Talking tech since 2003

Although decision-making technology is breaking into sports more often with things like goal-line technology in football and the Snickometer in cricket, many would argue that technological assistance could be used a lot more often. One sport that is leading the way in terms of taking advantage of tech developments is Rugby League, and other sports should definitely consider following suit. Experts at Extreme Sports Land that review best paintball masks and other paintball gear also agree that technological assistance would be very beneficial for professional paintball teams. It’s sometimes quite hard to say if you got a direct hit or just a rebound during a paintball game and having video technology available would bring the game to the next level.

Rugby League introduced video referees to assist with decisions way back in 1996, long before cricket and tennis incorporated their equivalents. This was an indicator of the sport’s willingness to adapt, and they have been leading the way ever since. The sport has enabled viewers to get more involved than ever in recent seasons, as the referees have microphones and “refcams” (see video below) to help the audience to feel immersed in the action. Leagues such as the National Rugby League in Australia are watched by thousands already, but it’s touches like these that help bring it to global audiences.

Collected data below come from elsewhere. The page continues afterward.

(* ===== verification/ScatterSpec.v ===== *)
(** * What the scatter managers promise

    Pages of a slot and their way back, pages moved to and from the caches,
    the users of a scatter, and where the code does otherwise than it means to. *)

From stdpp Require Import base numbers list option strings gmap relations.
From S2P Require Import Prelude KText CodecMm CodecMmLaws CodecMmSpec Keeper Scatter ScatterOps ScatterBooks.

(** ** Page words *)

Lemma page_word k s : 0 <= k -> 0 <= s < 2 ^ 12 -> ADDR2PAGE (k * 2 ^ 12) s = k * 2 ^ 12 + s.
Proof.
  intros Hk Hs. unfold ADDR2PAGE, SID_MASK. change 0xfff with (Z.ones 12).
  rewrite <- Z.ldiff_land, Z.ldiff_ones_r, Z.shiftr_div_pow2, Z.div_mul, Z.lor_comm, lor_add by lia. lia.
Qed.
Lemma page_word_sid k s : 0 <= k -> 0 <= s < 2 ^ 12 -> PAGE_SID (k * 2 ^ 12 + s) = s.
Proof. intros Hk Hs. unfold PAGE_SID, SID_MASK. change 0xfff with (Z.ones 12). rewrite Z.land_ones, Z.add_comm, Z_mod_plus_full, Z.mod_small by lia. done. Qed.
Lemma page_word_addr k s : 0 <= k -> 0 <= s < 2 ^ 12 -> PAGE_ADDR (k * 2 ^ 12 + s) = k * 2 ^ 12.
Proof.
  intros Hk Hs. unfold PAGE_ADDR, PAGE_SHIFT. rewrite Z.shiftr_div_pow2, Z.shiftl_mul_pow2, Z.div_add_l, (Z.div_small s) by lia. lia.
Qed.

(** ** Slots *)

Definition set_bits (b : list bool) : Z := lsum (fun x : bool => if x then 1 else 0) b.

(** A slot in order: it lies at a page below 4 GB, its bitmap has a bit for each
    of its pages and counts them. *)
Record slot_ok (x : codec_mm_slot) (bits : list bool) : Prop := {
  so_map : exists m, pagemap x = Some (m, bits);
  so_len : page_num x <= zlen bits;
  so_pos : 0 < page_num x < 2 ^ 19;
  so_phy : exists k, slot_phy_addr x = k * 2 ^ 12 /\ 0 <= k /\ (k + page_num x) * 2 ^ 12 <= 2 ^ 32;
  so_sid : 0 <= sid x < MAX_SID;
  so_cnt : slot_alloced x = set_bits (take (Z.to_nat (page_num x)) bits);
  so_next : 0 <= next_bit x < page_num x }.

(** The word of page [i]. *)
Definition page_of (x : codec_mm_slot) (i : Z) : Z := slot_phy_addr x + i * 2 ^ 12 + sid x.

Lemma page_of_word x bits i : slot_ok x bits -> 0 <= i < page_num x ->
  phy_addr_type (ADDR2PAGE (BIT2ADDR (slot_phy_addr x) i) (sid x)) = page_of x i /\
  PAGE_SID (page_of x i) = sid x /\ PAGE_ADDR (page_of x i) = slot_phy_addr x + i * 2 ^ 12 /\
  ADDR2BIT (slot_phy_addr x) (PAGE_ADDR (page_of x i)) = i /\ slot_has x (PAGE_ADDR (page_of x i)) = true.
Proof.
  intros [_ _ Hpos (k & Hk & Hk0 & Hk1) Hs _ _] Hi.
  assert (Hs' : 0 <= sid x < 2 ^ 12) by (unfold MAX_SID, SID_MASK in Hs; lia).
  assert (Hw : page_of x i = (k + i) * 2 ^ 12 + sid x) by (unfold page_of; rewrite Hk; lia).
  assert (Ha : slot_phy_addr x + i * 2 ^ 12 = (k + i) * 2 ^ 12) by (rewrite Hk; lia).
  rewrite Hw, page_word_sid, page_word_addr, Ha by lia. split_and!; try done.
  - unfold BIT2ADDR, PAGE_SIZE. replace (slot_phy_addr x + 4096 * i) with ((k + i) * 2 ^ 12) by lia.
    rewrite u64_small, page_word by lia. unfold phy_addr_type. by rewrite u32_small by lia.
  - unfold ADDR2BIT, PAGE_SHIFT. replace ((k + i) * 2 ^ 12 - slot_phy_addr x) with (i * 2 ^ 12) by lia.
    rewrite u64_small, Z.shiftr_div_pow2, Z.div_mul by lia. apply s32_small. lia.
  - unfold slot_has, PAGE_SHIFT. rewrite Z.shiftl_mul_pow2 by lia. rewrite Hk. apply andb_true_intro. split; [apply Z.leb_le; lia|].
    apply Z.ltb_lt. rewrite s32_small, u64_small by lia. lia.
Qed.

The NRL Grand Final has been breaking viewing figure records for the past few years, and the thrilling 2016 encounter between Cronulla-Sutherland Sharks and Melbourne storm will have served to attract more fans to the sport. The Storm are heavily tipped at 8/1 in the NRL betting to make the final in Sydney again this year, and the refcams, microphones, and hawk-eye tech will be pivotal in the biggest game of the season.

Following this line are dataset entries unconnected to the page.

(* ===== verification/GpioKeypad.v ===== *)
(** * The polled GPIO keypad (src/a311d/soc/amlogic/input/keyboard/gpio_keypad.c)

    Every poll reads the buttons, debounces them and reports them to the input
    core.  The GPIO lines and the device tree are arguments; what the driver asks
    of the input core and of the HDF adapter is recorded as a trace of effects. *)

From stdpp Require Import base numbers list option strings.
From S2P Require Import Prelude.

Definition EV_SYN : Z := 0x00.
Definition EV_KEY : Z := 0x01.
Definition EV_REL : Z := 0x02.
Definition EV_ABS : Z := 0x03.
Definition EV_REP : Z := 0x14.
Definition SYN_REPORT : Z := 0.
Definition KEY_POWER : Z := 116.
(** [BITS_TO_LONGS (REL_CNT)] and [BITS_TO_LONGS (ABS_CNT)] words of 64 bits. *)
Definition REL_BITS : Z := 64.
Definition ABS_BITS : Z := 64.

Record gpio_keys_button := mk_button {
  code : Z;
  gpio : Z;
  active_low : bool;
  desc : option string;
  btype : Z;
  wakeup : bool;
  debounce_interval : Z;
  value : Z }.

(** [enable] and [disable]: whether the platform has these callbacks. *)
Record gpio_keys_platform_data := mk_pdata {
  buttons : list gpio_keys_button;
  poll_interval : Z;
  rep : bool;
  pname : option string;
  enable : bool;
  disable : bool }.

(** [gpiod] is the number of the descriptor, 0 for NULL. *)
Record gpio_keys_button_data := mk_bdata {
  gpiod : Z;
  last_state : Z;
  count : Z;
  threshold : Z }.

Inductive effect :=
| InputEvent (type code value : Z)
| InputSync
| SetEvbit (type : Z)
| SetCapability (type code : Z)
| SetAbsParams (code min max : Z)
| HidReportEvent (type code value : Z)
| PlatformEnable
| PlatformDisable
| SendInfoToHdf
| HidRegisterHdfKeyPadDev.

Record gpio_keypad_dev := mk_dev {
  rel_axis_seen : list bool;
  abs_axis_seen : list bool;
  data : list gpio_keys_button_data;
  out : list effect }.

Definition emit (bdev : gpio_keypad_dev) (es : list effect) : gpio_keypad_dev :=
  mk_dev (rel_axis_seen bdev) (abs_axis_seen bdev) (data bdev) (out bdev ++ es).
Definition set_data (bdev : gpio_keypad_dev) (d : list gpio_keys_button_data) : gpio_keypad_dev :=
  mk_dev (rel_axis_seen bdev) (abs_axis_seen bdev) d (out bdev).

(** [button->type ?: EV_KEY] *)
Definition button_type (b : gpio_keys_button) : Z := if btype b =? 0 then EV_KEY else btype b.

Definition gpio_keys_button_event (bdev : gpio_keypad_dev) (button : gpio_keys_button) (state : Z)
  : option gpio_keypad_dev :=
  let type := button_type button in
  if type =? EV_REL then
    if c_true state then
      let bdev := emit bdev [InputEvent type (code button) (value button)] in
      seen ← aset (rel_axis_seen bdev) (code button) true;
      Some (mk_dev seen (abs_axis_seen bdev) (data bdev) (out bdev))
    else Some bdev
  else if type =? EV_ABS then
    if c_true state then
      let bdev := emit bdev [InputEvent type (code button) (value button)] in
      seen ← aset (abs_axis_seen bdev) (code button) true;
      Some (mk_dev (rel_axis_seen bdev) seen (data bdev) (out bdev))
    else Some bdev
  else Some (emit bdev [InputEvent type (code button) state; InputSync]).

Section Poll.
(** Both [g_hidInputDev] and the input manager of HDF are there; without
    CONFIG_DRIVERS_HDF_INPUT this is false. *)
Variable hdf : bool.

(** [gpio_value d]: what [gpiod_get_value_cansleep] returns for descriptor [d]. *)
Definition gpio_keypad_check_state (gpio_value : Z -> Z) (bdev : gpio_keypad_dev)
    (button : gpio_keys_button) (i : Z) : option gpio_keypad_dev :=
  bdata ← aget (data bdev) i;
  let state := gpio_value (gpiod bdata) in
  if state <? 0 then Some bdev
  else
    bdev ← gpio_keys_button_event bdev button state;
    if negb (state =? last_state bdata) then
      d ← aset (data bdev) i (mk_bdata (gpiod bdata) state 0 (threshold bdata));
      let bdev := set_data bdev d in
      Some (if hdf && (code button =? KEY_POWER)
            then emit bdev [HidReportEvent EV_KEY KEY_POWER (if state =? 0 then 1 else 0);
                            HidReportEvent EV_SYN SYN_REPORT 0]
            else bdev)
    else Some bdev.

(** One button of a poll. *)
Definition poll_button (gpio_value : Z -> Z) (bdev : gpio_keypad_dev) (button : gpio_keys_button) (i : Z)
  : option gpio_keypad_dev :=
  bdata ← aget (data bdev) i;
  if count bdata <? threshold bdata then
    d ← aset (data bdev) i (mk_bdata (gpiod bdata) (last_state bdata) (s32 (count bdata + 1)) (threshold bdata));
    gpio_keys_button_event (set_data bdev d) button (last_state bdata)
  else gpio_keypad_check_state gpio_value bdev button i.

Fixpoint poll_buttons (gpio_value : Z -> Z) (bs : list gpio_keys_button) (i : Z) (bdev : gpio_keypad_dev)
  : option gpio_keypad_dev :=
  match bs with
  | [] => Some bdev
  | b :: bs => bdev ← poll_button gpio_value bdev b i; poll_buttons gpio_value bs (i + 1) bdev
  end.

(** [for_each_set_bit] over an axis map, given as the codes of its set bits: an
    axis that no button moved is reported at rest. *)
Fixpoint release_axes (type : Z) (codes : list Z) (seen : list bool) : option (list effect) :=
  match codes with
  | [] => Some []
  | c :: codes =>
      b ← aget seen c;
      es ← release_axes type codes seen;
      Some (if negb b then InputEvent type c 0 :: es else es)
  end.

(** [relbit] and [absbit]: the codes set in the maps of the input device. *)
Definition gpio_keypad_poll (relbit absbit : list Z) (pdata : gpio_keys_platform_data)
    (gpio_value : Z -> Z) (bdev : gpio_keypad_dev) : option gpio_keypad_dev :=
  let bdev := mk_dev (replicate (Z.to_nat REL_BITS) false) (replicate (Z.to_nat ABS_BITS) false)
                (data bdev) (out bdev) in
  bdev ← poll_buttons gpio_value (buttons pdata) 0 bdev;
  rel ← release_axes EV_REL relbit (rel_axis_seen bdev);
  abs ← release_axes EV_ABS absbit (abs_axis_seen bdev);
  Some (emit bdev (rel ++ abs ++ [InputSync])).

(** The reports of the initial states. *)
Fixpoint initial_states (gpio_value : Z -> Z) (bs : list gpio_keys_button) (i : Z) (bdev : gpio_keypad_dev)
  : option gpio_keypad_dev :=
  match bs with
  | [] => Some bdev
  | b :: bs =>
      bdev ← gpio_keypad_check_state gpio_value bdev b i;
      initial_states gpio_value bs (i + 1) bdev
  end.

End Poll.

(** ** Opening and closing *)

Definition gpio_keypad_open (pdata : gpio_keys_platform_data) (bdev : gpio_keypad_dev) : Z * gpio_keypad_dev :=
  (0, if enable pdata then emit bdev [PlatformEnable] else bdev).

Definition gpio_keypad_close (pdata : gpio_keys_platform_data) (bdev : gpio_keypad_dev) : gpio_keypad_dev :=
  if disable pdata then emit bdev [PlatformDisable] else bdev.

(** ** Probing *)

(** The properties of a child node; [None] is an absent one. *)
Record child_node := mk_child {
  linux_code : option Z;
  child_label : option string;
  linux_input_type : option Z;
  linux_input_value : option Z;
  wakeup_source : bool;
  gpio_key_wakeup : bool;
  debounce_prop : option Z }.

(** What the probe is told by the rest of the kernel.  [devm_fwnode_gpiod_get]
    of child [n] is an error number or a descriptor. *)
Record probe_env := mk_env {
  platdata : option gpio_keys_platform_data;
  children : list child_node;
  autorepeat : bool;
  poll_interval_prop : option Z;
  label_prop : option string;
  pdata_memory : bool;
  bdev_memory : bool;
  input_memory : bool;
  fwnode_gpiod_get : Z -> Z + Z;
  gpio_is_valid : Z -> bool;
  gpio_request_one : Z -> Z;
  gpio_to_desc : Z -> Z;
  input_setup_polling : Z;
  input_register_device : Z;
  gpio_value_at_probe : Z -> Z;
  hdf_config : bool;
  hidinfo_memory : bool;
  hid_registered : bool }.

Definition devtree_button (c : child_node) : option gpio_keys_button :=
  k ← linux_code c;
  Some (mk_button k 0 false (child_label c)
    (match linux_input_type c with Some t => t | None => EV_KEY end)
    (wakeup_source c || gpio_key_wakeup c)
    (match debounce_prop c with Some d => s32 d | None => 5 end)
    (match linux_input_value c with Some v => s32 v | None => 1 end)).

Fixpoint devtree_buttons (cs : list child_node) : option (list gpio_keys_button) :=
  match cs with
  | [] => Some []
  | c :: cs => b ← devtree_button c; bs ← devtree_buttons cs; Some (b :: bs)
  end.

Definition gpio_keypad_get_devtree_pdata (e : probe_env) : Z + gpio_keys_platform_data :=
  if zlen (children e) =? 0 then inl (- EINVAL)
  else if negb (pdata_memory e) then inl (- ENOMEM)
  else match devtree_buttons (children e) with
       | None => inl (- EINVAL)
       | Some bs =>
           inr (mk_pdata bs (match poll_interval_prop e with Some p => p | None => 0 end)
                  (autorepeat e) (label_prop e) false false)
       end.

Fixpoint abs_range (bs : list gpio_keys_button) (c min max : Z) : Z * Z :=
  match bs with
  | [] => (min, max)
  | b :: bs =>
      if negb (btype b =? EV_ABS) || negb (code b =? c) then abs_range bs c min max
      else
        let min := if value b <? min then value b else min in
        let max := if max <? value b then value b else max in
        abs_range bs c min max
  end.

Definition gpio_keypad_set_abs_params (pdata : gpio_keys_platform_data) (c : Z) : effect :=
  let '(min, max) := abs_range (buttons pdata) c 0 0 in SetAbsParams c min max.

(** [DIV_ROUND_UP (button->debounce_interval, pdata->poll_interval)]: the second
    operand is unsigned, and so is the division. *)
Definition debounce_threshold (b : gpio_keys_button) (poll : Z) : Z :=
  s32 (u32 (u32 (debounce_interval b) + poll - 1) / poll).

(** The descriptor of button [i], or the error the probe returns. *)
Definition probe_gpiod (e : probe_env) (b : gpio_keys_button) (i : Z) : Z + Z :=
  match platdata e with
  | None =>
      if i <? zlen (children e) then fwnode_gpiod_get e i
      else inl (- EINVAL)
  | Some _ =>
      if gpio_is_valid e (gpio b) then
        let error := gpio_request_one e (gpio b) in
        if c_true error then inl error
        else if gpio_to_desc e (gpio b) =? 0 then inl (- EINVAL)
        else inr (gpio_to_desc e (gpio b))
      else inr 0
  end.

(** The loop over the buttons: their data and the capabilities they ask for. *)
Fixpoint probe_buttons (e : probe_env) (pdata : gpio_keys_platform_data) (bs : list gpio_keys_button) (i : Z)
  : Z + list gpio_keys_button_data * list effect :=
  match bs with
  | [] => inr ([], [])
  | b :: bs =>
      if wakeup b then inl (- EINVAL)
      else match probe_gpiod e b i with
           | inl error => inl error
           | inr g =>
               match probe_buttons e pdata bs (i + 1) with
               | inl error => inl error
               | inr (ds, es) =>
                   inr (mk_bdata g (-1) 0 (debounce_threshold b (poll_interval pdata)) :: ds,
                        SetCapability (button_type b) (code b) ::
                        (if button_type b =? EV_ABS then [gpio_keypad_set_abs_params pdata (code b)] else [])
                        ++ es)
               end
           end
  end.

(** The HDF part at the end of the probe. *)
Definition probe_hdf (e : probe_env) (bdev : gpio_keypad_dev) : Z * gpio_keypad_dev :=
  if hdf_config e then
    if negb (hidinfo_memory e) then (- EINVAL, bdev)
    else
      let bdev := emit bdev [SendInfoToHdf; HidRegisterHdfKeyPadDev] in
      if negb (hid_registered e) then (- EINVAL, bdev) else (0, bdev)
  else (0, bdev).

(** Returns the C result and, from the registration on, the device; [None] is an
    access outside the axis maps. *)
Definition gpio_keypad_probe (e : probe_env)
  : option (Z * option (gpio_keys_platform_data * gpio_keypad_dev)) :=
  match (match platdata e with Some p => inr p | None => gpio_keypad_get_devtree_pdata e end) with
  | inl error => Some (error, None)
  | inr pdata =>
      if poll_interval pdata =? 0 then Some (- EINVAL, None)
      else if negb (bdev_memory e) then Some (- ENOMEM, None)
      else if negb (input_memory e) then Some (- ENOMEM, None)
      else match probe_buttons e pdata (buttons pdata) 0 with
           | inl error => Some (error, None)
           | inr (ds, es) =>
               let bdev := mk_dev (replicate (Z.to_nat REL_BITS) false) (replicate (Z.to_nat ABS_BITS) false) ds
                   (SetEvbit EV_KEY :: (if rep pdata then [SetEvbit EV_REP] else []) ++ es) in
               if c_true (input_setup_polling e) then Some (input_setup_polling e, None)
               else if c_true (input_register_device e) then Some (input_register_device e, None)
               else
                 bdev ← initial_states false (gpio_value_at_probe e) (buttons pdata) 0 bdev;
                 let bdev := emit bdev [InputSync] in
                 let '(ret, bdev) := probe_hdf e bdev in
                 Some (ret, Some (pdata, bdev))
           end
  end.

Cricket has also begun to make use of a lot of gadgets to enhance the game and export it to mass audiences across the globe. In addition to the Snickometer which is used to pick up the sound of the ball hitting the bat, the sport uses Hawk-Eye to show the path of the ball, Hot Spot to show where the ball landed, and Ball Spin RPM to show how fast the ball was spinning after it had been bowled. All these features (see video below) help the viewer become more engrossed in the action by allowing them to make their own decisions about whether a player is out or not.

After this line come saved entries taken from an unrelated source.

(* ===== verification/Ge2dBlt.v ===== *)
(** * The operations of the 2D engine (ge2d/bitblt.c, stretchblt.c, blend.c, fillrect.c)

    An operation fills in the command of its context (windows, scaler, blending) and
    adds the command, with the configuration as it stands, to the work of the
    context.  The result is that of [ge2d_wq_add_work], which the callers ignore. *)

From stdpp Require Import base numbers list option gmap.
From coqutil Require Import Datatypes.RecordSetters.
From S2P Require Import Prelude StateM Canvas Ge2dReg Ge2dStruct Ge2dHw Ge2dGen Ge2dDma Ge2dWq.

Definition BLENDOP_LOGIC : Z := 5.
Definition MESON_CPU_MAJOR_ID_AXG : Z := 0x25.

Record rectangle_s := mk_rect { r_x : Z; r_y : Z; r_w : Z; r_h : Z }.

(** ** Parts of a command *)

Definition src1_window (r : rectangle_s) (k : ge2d_cmd_s) : ge2d_cmd_s :=
  k<| src1_x_start := r_x r |><| src1_x_end := s32 (r_x r + r_w r - 1) |><| src1_y_start := r_y r |><| src1_y_end := s32 (r_y r + r_h r - 1) |>.
Definition src2_window (r : rectangle_s) (k : ge2d_cmd_s) : ge2d_cmd_s :=
  k<| src2_x_start := r_x r |><| src2_x_end := s32 (r_x r + r_w r - 1) |><| src2_y_start := r_y r |><| src2_y_end := s32 (r_y r + r_h r - 1) |>.
Definition dst_window (r : rectangle_s) (k : ge2d_cmd_s) : ge2d_cmd_s :=
  k<| dst_x_start := r_x r |><| dst_x_end := s32 (r_x r + r_w r - 1) |><| dst_y_start := r_y r |><| dst_y_end := s32 (r_y r + r_h r - 1) |>.

Definition scaler_off (k : ge2d_cmd_s) : ge2d_cmd_s :=
  k<| sc_hsc_en := 0 |><| sc_vsc_en := 0 |><| hsc_rpt_p0_num := 0 |><| vsc_rpt_l0_num := 0 |><| hsc_div_en := 0 |><| hsc_adv_num := 0 |>.
Definition scaler_on (dst_w : Z) (k : ge2d_cmd_s) : ge2d_cmd_s :=
  let n := s32 (dst_w - 1) in
  k<| sc_hsc_en := 1 |><| sc_vsc_en := 1 |><| hsc_rpt_p0_num := 1 |><| vsc_rpt_l0_num := 1 |><| hsc_div_en := 1 |>
   <| hsc_adv_num := if n <? 1024 then n else 0 |>.

(** The colour is copied, and the alpha with [alpha_op]. *)
Definition copy_mode (alpha_op : Z) (k : ge2d_cmd_s) : ge2d_cmd_s :=
  k<| color_blend_mode := OPERATION_LOGIC |><| color_logic_op := LOGIC_OPERATION_COPY |>
   <| alpha_blend_mode := OPERATION_LOGIC |><| alpha_logic_op := alpha_op |>.

(** The colour constant of an operation without alpha. *)
Definition noalpha_color (c : ge2d_config_s) : ge2d_config_s :=
  if alu_const_color (dp_gen c) =? 0xff then c else mark UPDATE_DP_GEN (c<| dp_gen := (dp_gen c)<| alu_const_color := 0xff |> |>).

(** ** The commands of the operations *)

Definition bitblt_setup (src_x src_y w h dst_x dst_y block : Z) (k : ge2d_cmd_s) : ge2d_cmd_s :=
  (copy_mode LOGIC_OPERATION_COPY (scaler_off (dst_window (mk_rect dst_x dst_y w h) (src1_window (mk_rect src_x src_y w h) k))))<| wait_done_flag := block |>.
Definition bitblt_noalpha_setup (src_x src_y w h dst_x dst_y block : Z) (k : ge2d_cmd_s) : ge2d_cmd_s :=
  (copy_mode LOGIC_OPERATION_SET (scaler_off (dst_window (mk_rect dst_x dst_y w h) (src1_window (mk_rect src_x src_y w h) k))))<| wait_done_flag := block |>.

Definition stretchblt_setup (src dst : rectangle_s) (block : Z) (k : ge2d_cmd_s) : ge2d_cmd_s :=
  (copy_mode LOGIC_OPERATION_COPY (scaler_on (r_w dst) (dst_window dst (src1_window src k))))<| wait_done_flag := block |>.
(** It always waits. *)
Definition stretchblt_noalpha_setup (src dst : rectangle_s) (blk : Z) (k : ge2d_cmd_s) : ge2d_cmd_s :=
  (copy_mode LOGIC_OPERATION_SET (scaler_on (r_w dst) (dst_window dst (src1_window src k))))<| wait_done_flag := 1 |>.

(** It always waits. *)
Definition fillrect_setup (r : rectangle_s) (block : Z) (k : ge2d_cmd_s) : ge2d_cmd_s :=
  (copy_mode LOGIC_OPERATION_COPY ((scaler_off (dst_window r (src1_window r k)))<| src1_fill_color_en := 1 |>))<| wait_done_flag := 1 |>.

(** The windows, the scaler and the factors; a mode from [BLENDOP_LOGIC] on is a
    logic operation, which the AXG has not for the colour. *)
Definition blend_color (cpu : Z) (src src2 dst : rectangle_s) (op : Z) (k : ge2d_cmd_s) : ge2d_cmd_s :=
  let k := scaler_on (r_w dst) (dst_window dst (src2_window src2 (src1_window src k))) in
  let mode := (op >> 24) .& 0xff in
  let k := k<| color_blend_mode := mode |>
            <| color_src_blend_factor := (op >> 20) .& 0xf |><| color_dst_blend_factor := (op >> 16) .& 0xf |>
            <| alpha_src_blend_factor := (op >> 4) .& 0xf |><| alpha_dst_blend_factor := op .& 0xf |> in
  if negb (cpu =? MESON_CPU_MAJOR_ID_AXG) && (BLENDOP_LOGIC <=? mode) then
    k<| color_logic_op := mode - BLENDOP_LOGIC |><| color_blend_mode := OPERATION_LOGIC |>
  else k.
Definition blend_alpha (op : Z) (k : ge2d_cmd_s) : ge2d_cmd_s :=
  let mode := (op >> 8) .& 0xff in
  if BLENDOP_LOGIC <=? mode then k<| alpha_logic_op := mode - BLENDOP_LOGIC |><| alpha_blend_mode := OPERATION_LOGIC |>
  else k<| alpha_blend_mode := mode |>.
Definition blend_setup (cpu : Z) (src src2 dst : rectangle_s) (op block : Z) (k : ge2d_cmd_s) : ge2d_cmd_s :=
  (blend_alpha op (blend_color cpu src src2 dst op k))<| wait_done_flag := block |>.
Definition blend_noalpha_setup (cpu : Z) (src src2 dst : rectangle_s) (op block : Z) (k : ge2d_cmd_s) : ge2d_cmd_s :=
  (blend_color cpu src src2 dst op k)<| alpha_blend_mode := OPERATION_LOGIC |><| alpha_logic_op := LOGIC_OPERATION_SET |><| wait_done_flag := block |>.

(** ** The operations *)

Section Blt.
Context {H K C : Type} `{GeBus H} `{GeTime H} `{GePower H} `{DmaKernel K} `{MesonCanvas C}.
Notation M := (ST (S := ge2d_s H K C)).

(** A command with its configuration is added. *)
Definition operate (wq : Z) (f : ge2d_config_s -> ge2d_config_s) (g : ge2d_cmd_s -> ge2d_cmd_s) : M (Z * option Z) :=
  _ ← on_ctx wq (fun w => on_cmd g (on_config f w)); ge2d_wq_add_work wq.

Definition _bitblt (wq src_x src_y w h dst_x dst_y block : Z) : M (Z * option Z) := operate wq id (bitblt_setup src_x src_y w h dst_x dst_y block).
Definition _bitblt_noalpha (wq src_x src_y w h dst_x dst_y block : Z) : M (Z * option Z) :=
  operate wq noalpha_color (bitblt_noalpha_setup src_x src_y w h dst_x dst_y block).
Definition bitblt (wq src_x src_y w h dst_x dst_y : Z) := _bitblt wq src_x src_y w h dst_x dst_y 1.
Definition bitblt_noblk (wq src_x src_y w h dst_x dst_y : Z) := _bitblt wq src_x src_y w h dst_x dst_y 0.
Definition bitblt_noalpha (wq src_x src_y w h dst_x dst_y : Z) := _bitblt_noalpha wq src_x src_y w h dst_x dst_y 1.
Definition bitblt_noalpha_noblk (wq src_x src_y w h dst_x dst_y : Z) := _bitblt_noalpha wq src_x src_y w h dst_x dst_y 0.

Definition _stretchblt (wq : Z) (src dst : rectangle_s) (block : Z) : M (Z * option Z) := operate wq id (stretchblt_setup src dst block).
Definition _stretchblt_noalpha (wq : Z) (src dst : rectangle_s) (blk : Z) : M (Z * option Z) := operate wq noalpha_color (stretchblt_noalpha_setup src dst blk).
Definition stretchblt (wq : Z) (src dst : rectangle_s) := _stretchblt wq src dst 1.
Definition stretchblt_noblk (wq : Z) (src dst : rectangle_s) := _stretchblt wq src dst 0.
Definition stretchblt_noalpha (wq : Z) (src dst : rectangle_s) := _stretchblt_noalpha wq src dst 1.
Definition stretchblt_noalpha_noblk (wq : Z) (src dst : rectangle_s) := _stretchblt_noalpha wq src dst 0.

Definition _fillrect (wq : Z) (r : rectangle_s) (color block : Z) : M (Z * option Z) :=
  _ ← on_ctx wq (fun w => ge2dgen_disable_matrix (on_cmd (fillrect_setup r block) (ge2dgen_src_color color w))); ge2d_wq_add_work wq.
Definition fillrect (wq : Z) (r : rectangle_s) (color : Z) := _fillrect wq r color 1.
Definition fillrect_noblk (wq : Z) (r : rectangle_s) (color : Z) := _fillrect wq r color 0.

Definition blend (wq : Z) (src src2 dst : rectangle_s) (op : Z) : M (Z * option Z) := operate wq id (blend_setup get_cpu_type src src2 dst op 1).
Definition blend_noblk (wq : Z) (src src2 dst : rectangle_s) (op : Z) : M (Z * option Z) := operate wq id (blend_setup get_cpu_type src src2 dst op 0).
Definition blend_noalpha (wq : Z) (src src2 dst : rectangle_s) (op : Z) : M (Z * option Z) :=
  operate wq id (blend_noalpha_setup get_cpu_type src src2 dst op 1).
Definition blend_noalpha_noblk (wq : Z) (src src2 dst : rectangle_s) (op : Z) : M (Z * option Z) :=
  operate wq id (blend_noalpha_setup get_cpu_type src src2 dst op 0).
End Blt.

There is no doubt that these advanced technological developments are helping to improve sports and enhance the viewing experience. Bringing them into the game is an advantage, and more sports need to get on board. Football, for example, could get left behind if it refuses to start adopting modern decision review systems. People have argued that something like a video referee would slow down the game too much, but if the wrong decisions continue to be made by referees the calls for tech will grow louder.